A promotional set, Alien Space Ship (set number: 30070), was released across Europe. In the United Kingdom it was made redeemable at Tesco stores, along with a Lego Toy Story Keychains, or a minifigure magnet set. Two additional promotional sets were released through the United Kingdom's Daily Mirror. Woody's Camp Out (set number: 30072) was released along with the newspaper on July 17 and Buzz's Mini Ship (set number: 30073) was released with the paper on July 18. An Army Jeep (set number: 30071) set branded under the Toy Story 3 logo has also been released in 2010.
The original sets were discontinued in 2011.

In 2019, the 6 sets based on the Toy Story 4 film was released on 22 April 2019 and unveiled at the 2019 New York Toy Fair. The six sets were Woody & RC (set number: 10766), Carnival Thrill Coaster (set number: 10771), Duke Caboom's Stunt Show (set number: 10767), Buzz and Bo Peep's Playground Adventure (set number: 10768), RV Vacation (set number: 10769) and 10770 Buzz & Woody's Carnival Mania! (set number: 10770). The revived sets were discontinued in 2021.

===Duplo sets===
A Duplo sub-theme was released at the same time in May as the Toy Story 3 sets. All of the sets have an age recommendation of 2–5 and are branded under the Toy Story 3 logo. Jessie's Round-Up is an 18-piece set which features a sheriff's wall, a Bullseye minifigure and a Jessie minifigure. Pizza Planet Truck is a 13-piece set. Its features include a Dinoco fuel sign and pump, a 12 cm (5") Pizza Planet truck, a Squeeze Toy Alien and a Buzz minifigure. The Great Train Chase is a 39-piece set. Its features include a 20 cm (8") locomotive and caboose, an archway, and three minifigures. The minifigures include Jessie, Buzz and Woody. Alien Space Crane is a 23-piece set. Its features include a crane with a shovel, a garbage truck and three minifigures – Buzz, Woody, and a Squeeze Toy Alien. Toy Story Train (set number: 10894) was released on 19 June 2019.

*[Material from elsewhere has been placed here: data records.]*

(** ** Theorems *)

(** C7: What the writer plans, the reader reads back.  When a plan of explicit
    tensors is built, the file made of its prefix and the payloads, each followed
    by the planned padding, has exactly the planned size.  When the kernel and the
    allocator grant every request, every name is one the reader admits (valid UTF-8
    of one to 64 bytes without a null byte; the writer plans longer ones, see
    [long_name_planned_not_read]) and the reader's limits cover the directory, the
    reader opens that file, and for every tensor it reports the name, shape,
    element type and range of the plan, at which the file holds the payload; and
    the layout validator accepts the file as canonical. *)
Theorem writer_reader_agree walloc quant_plan names woptions failure plan payloads artifact io alloc options :
  quant_ok quant_plan -> plan_options_ok woptions ->
  writer_plan_build_tensor_proof walloc quant_plan (Some (Some <$> names)) (zlen names) woptions = (failure, Done plan) ->
  Forall2 sized (wp_tensors plan) payloads -> a_bytes artifact = plan_file plan payloads ->
  file_ok artifact options -> generous artifact io alloc -> options_zero options = false ->
  Forall (fun n => string_ok options YVEX_GGUF_MAX_TENSOR_NAME_LEN true true (string_bytes n)) names ->
  limits_cover options (plan_document plan) ->
  zlen (a_bytes artifact) = wp_number plan W_final_file_bytes
  /\ exists result g, yvex_gguf_open_ex (Some artifact) io alloc (Some options) = (result, Done g)
    /\ (forall i t payload, yvex_gguf_writer_plan_tensor_at (Some plan) i = Done (Some t) -> zget payloads i = Some payload ->
          exists info, yvex_gguf_tensor_at g i = Done (Some info) /\ describes t info
            /\ slice (a_bytes artifact) (t_absolute_offset info) (t_storage_bytes info) = payload)
    /\ forall io2, (forall n, PreadFailed ∉ io2 n) ->
         exists out, yvex_gguf_layout_validate (Some artifact) (Some g) io2
           (Some (a_snapshot artifact), Some (a_snapshot artifact)) (Some (a_snapshot artifact), Some (a_snapshot artifact)) = (out, Done tt)
           /\ lr_accepted out = true.
Proof.
  intros Hq Ho Hbuild Hsizes Hbytes Hfile Hg Hz Hnames Hlimits. pose proof Hg as (_ & _ & Hsame & Hmax).
  pose proof (build_spec walloc quant_plan (Some <$> names) woptions Hq Ho) as Hb.
  replace (zlen (Some <$> names)) with (zlen names) in Hb by (unfold zlen; by rewrite length_fmap). rewrite Hbuild in Hb.
  destruct Hb as (k & tensors & Hs & Hl & _).
  pose proof (plan_sections quant_plan names k tensors plan Hs payloads Hsizes artifact options Hbytes Hnames) as (span & _ & _ & E & Hlen & Hfin & _).
  split; [congruence|].
  pose proof (plan_is_file quant_plan names k tensors plan Hs payloads Hsizes artifact options Hbytes Hsame Hnames Hlimits) as Hf.
  pose proof (plan_is_canonical quant_plan names k tensors plan Hs payloads Hsizes artifact options Hbytes Hnames) as Hcan.
  destruct (open_accepts artifact io alloc options _ _ _ Hfile Hg Hz Hf) as (result & Hopen).
  exists result, (doc_view artifact (plan_document plan) (2 ^ k)). split; [done|]. split.
  - intros i t payload Ht Hp.
    unfold yvex_gguf_writer_plan_tensor_at in Ht. destruct (_ && _); [|done].
    apply bind_Done in Ht as (t' & Hread%read_at_Done & [= ->]). rewrite (se_placed _ _ _ _ _ Hs) in Hread.
    pose proof (zget_Some_range _ _ _ Hread) as Hi. rewrite zget_lookup in Hread by done.
    apply list_lookup_fmap_Some in Hread as (t0 & -> & Ht0).
    assert (zget tensors i = Some t0) as Hget by (rewrite zget_lookup; [done|unfold zlen in *; rewrite length_fmap in Hi; lia]).
    destruct (se_layout _ _ _ _ _ Hs) as (span' & Hall & _). pose proof (se_shift _ _ _ _ _ Hs) as Hk.
    destruct (planned_at _ _ _ _ _ _ _ _ _ Hall Hget) as (o & e' & Hpl).
    eexists. split; [|split; [by eapply row_described|]].
    + apply (view_row artifact options (plan_document plan) (2 ^ k) _ Hf). rewrite (plan_doc _ _ _ _ _ Hs). cbn [doc_tensors].
      rewrite zget_lookup; [|pose proof (zget_Some_range _ _ _ Hget); unfold zlen in *; rewrite length_fmap; lia]. by rewrite list_lookup_fmap, Ht0.
    + destruct (payload_at _ _ _ _ _ Hk (tensors_sized _ _ _ _ _ Hs _ Hsizes) 0 0 span' i t0 payload ltac:(lia) Hall Hget Hp) as (pre & post & Ec & Hpre & Hsz).
      cbn [placed_info t_absolute_offset t_storage_bytes r_offset row_of]. rewrite (planned_row_bytes _ _ _ _ _ _ Hpl).
      rewrite E, Ec, <- Hsz, !app_assoc. rewrite <- (app_assoc _ payload post).
      replace (_ + wt_relative_offset t0) with (zlen ((prefix_text (2 ^ k) tensors
        ++ zeros (aligned (zlen (prefix_text (2 ^ k) tensors)) (2 ^ k) - zlen (prefix_text (2 ^ k) tensors))) ++ pre)); [apply slice_middle|].
      pose proof (aligned_bounds (zlen (prefix_text (2 ^ k) tensors)) (2 ^ k) ltac:(apply Z.pow_pos_nonneg; lia)).
      rewrite !zlen_app, zlen_zeros by lia. lia.
  - intros io2 Hio. set (same := (Some (a_snapshot artifact), Some (a_snapshot artifact))).
    pose proof (validate_spec artifact io2 options _ _ _ same same Hfile Hsame Hf) as Hv.
    destruct (yvex_gguf_layout_validate _ _ io2 same same) as [out [[]|st r|f]]; [exists out; split; [done|apply Hv]| |done].
    exfalso. refine (Hv _ (conj eq_refl (conj eq_refl Hcan))). done.
Qed.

===Lego BrickHeadz sets===
In December 2021, The Lego Group had revealed the two sets of Lego BrickHeadz were Buzz Lightyear (set number: 40552) and Woody and Bo Peep (set number: 40553) was released in February 2022 and based on the Toy Story film franchise. Buzz Lightyear (set number: 40552) consists of 114 pieces with a baseplate and Woody & Bo Peep (set number: 40553) consists of 296 pieces with 2 baseplates.

== Web shorts ==
The product line was accompanied by a series of animated short films that was released on YouTube.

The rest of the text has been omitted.